La mécanique fonctionna plutôt bien lorsque les présidents américains étaient forts et
pouvaient compter sur un large soutien interne en cas d’accord signé avec Moscou. Donald
Trump, hélas, n’entre pas dans la catégorie des présidents « forts ». Pour ne rien arranger,
dès les premiers jours de sa présidence, les relations avec la Russie se sont retrouvées au
centre de l’affrontement qui opposait Maison Blanche et Capitole, partis républicain et
démocrate, alliés politiques du nouveau venu et adversaires déclarés. Dès lors, tout résultat
positif issu d’un sommet Trump-Poutine aurait été assimilé par le gros de l’establishment
américain à une concession injustifiée, un compromis inconséquent et une défaite de ce
président si mal aimé — dudit establishment. À ce point de paranoïa politique, il n’est pas
jusqu’à une capitulation totale et inconditionnelle de Moscou qui n’eût été perçue à
Washington comme une machination sournoise, une de plus, fomentée par Poutine le
maléfique, et comme un nouvel échec extérieur de ce Trump narcissique, naïf et
incompétent.
Eu égard au style diplomatique très singulier de Donald Trump, il est vrai que même un
éventuel accord conclu en tête à tête avec le président russe ne serait pas l’abri de
rectifications ultérieures, d’interprétations subjectives, voire de révisions unilatérales.
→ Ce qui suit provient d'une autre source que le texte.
(** What [print_table] does on a table of cells that can be printed, when
    the first cell is there. *)
Lemma print_table_spec (x : datum) (row : list datum) (rest : list (list datum))
    (stdout : line) :
  let table := (x :: row) :: rest in
  let body := if is_align x then rest else table in
  Forall (Forall printable) body ->
  exists column_lengths lines,
    print_table table stdout =
      (Returns body, stdout ++ no_datasets table ++ [LF] ++ join lines) /\
    length lines = match body with [] => 0%nat | _ => S (length body) end /\
    (Forall (fun r => length r = S (length row)) table ->
     Forall (fun r =>
       Forall2 (fun x w => length (str_text x) <= w)%nat r column_lengths) body /\
     Forall (fun l => length l = table_width column_lengths) lines).
Proof.
  intros table body Hpr. unfold print_table. rewrite io_bind_eq.
  assert ((if decide (length table <= 1)%nat
           then print (text "(no datasets)") [LF] else mret tt) stdout
          = (Returns tt, stdout ++ no_datasets table)) as ->.
  { unfold no_datasets. destruct (decide _).
    - by rewrite print_encodable.
    - cbn [mret io_ret]. by rewrite app_nil_r. }
  rewrite io_bind_eq. unfold table at 1 2. unfold mret at 1, io_ret at 1.
  rewrite io_bind_eq. unfold mret at 1, io_ret at 1. cbn [length].
  set (alignments := if is_align x then _ else _).
  assert (alignments =
    (if is_align x then x :: row
     else replicate (length (x :: row)) (an_align Align.left), body)) as ->.
  { unfold alignments, body, table. by destruct (is_align x). }
  cbv zeta.
  set (als := _ <$> _).
  assert (Forall is_justify als) as Hals.
  { unfold als. apply Forall_fmap, Forall_true. intros a. simpl.
    destruct (decide _); [by left|by right]. }
  assert (length als = S (length row)) as Hlals.
  { unfold als. rewrite length_fmap. destruct (is_align x); [done|].
    by rewrite length_replicate. }
  destruct (column_lengths_spec (zip_star body) (zip_star_nonempty body)
              (zip_star_Forall printable body Hpr))
    as (cl & Hrun & Hcl & Hmax).
  rewrite io_bind_eq. unfold lift. rewrite Hrun.
  rewrite io_bind_eq, print_encodable by done. rewrite io_bind_eq. fold table.
  destruct (print_rows_spec body 0 cl als None
              ((stdout ++ no_datasets table) ++ [] ++ [LF]) Hpr Hcl Hals)
    as (lines & -> & Hlen & Hw).
  { intros _ Hne. destruct body as [|r body']; [by right|left].
    assert (zip_star (r :: body') <> []) as Hz.
    { intros Hz. rewrite Hz in Hmax. apply Forall2_nil_inv_l in Hmax. done. }
    apply zip_star_first in Hz. simpl in Hz.
    destruct r; [done|]. destruct cl; [done|]. destruct als; [done|]. done. }
  exists cl, lines. split_and!.
  - cbn [mret io_ret]. f_equal. simpl. by rewrite <- !app_assoc.
  - done.
  - intros Hrect.
    assert (Forall (fun r => length r = S (length row)) body) as Hbody.
    { unfold body. destruct (is_align x); [|done].
      by apply Forall_cons in Hrect as [_ ?]. }
    destruct (decide (body = [])) as [Hnil|Hne].
    { rewrite Hnil in *. destruct lines; [|done]. split; constructor. }
    destruct (zip_star_rect body _ Hne Hbody) as [Hcols Hin].
    assert (Forall (fun r =>
      Forall2 (fun x w => length (str_text x) <= w)%nat r cl) body) as Hfit.
    { eapply Forall_impl; [exact Hin|]. intros r Hr.
      eapply Forall2_trans; [|exact Hr|exact Hmax].
      intros d column w Hd Hcolumn. by apply Hcolumn. }
    split; [done|]. apply Hw; [|done].
    apply Forall2_length in Hmax.
    transitivity (S (length row)); [exact Hlals|]. by rewrite <- Hmax.
Qed.

Section Tables.

Variable stdout : line.

(** X18. A table without a first cell: the table that has no row, or whose
    first row is empty, ends in an [IndexError]; ["(no datasets)"] is printed
    before it when the table has at most one row, and nothing else is. *)
Theorem print_table_empty (table : list (list datum)) :
  hd [] table = [] ->
  print_table table stdout =
  (Raises (Builtin IndexError), stdout ++ no_datasets table).
Proof.
  intros H. destruct table as [|[|x row] rest]; [| |done].
  - unfold print_table, no_datasets. rewrite io_bind_eq.
    destruct (decide _) as [_|Hn]; [|simpl in Hn; lia].
    by rewrite print_encodable.
  - unfold print_table, no_datasets. rewrite io_bind_eq.
    simpl length. destruct (decide _).
    + by rewrite print_encodable.
    + cbn [mret io_ret]. by rewrite app_nil_r.
Qed.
D’Emmanuel Macron et Justin Trudeau à Xi Jinping et Kim Jong-un, Donald Trump a toujours
fait l’éloge de ses partenaires de négociation, de préférence juste après les avoir
personnellement rencontrés. Pour autant, ces satisfecit ne l’ont jamais dissuadé de mettre
sous pression les mêmes « types géniaux » — great guys — salués à longueur de tweets. Il
n’y a aucune raison de penser que Vladimir Poutine échapperait à la règle.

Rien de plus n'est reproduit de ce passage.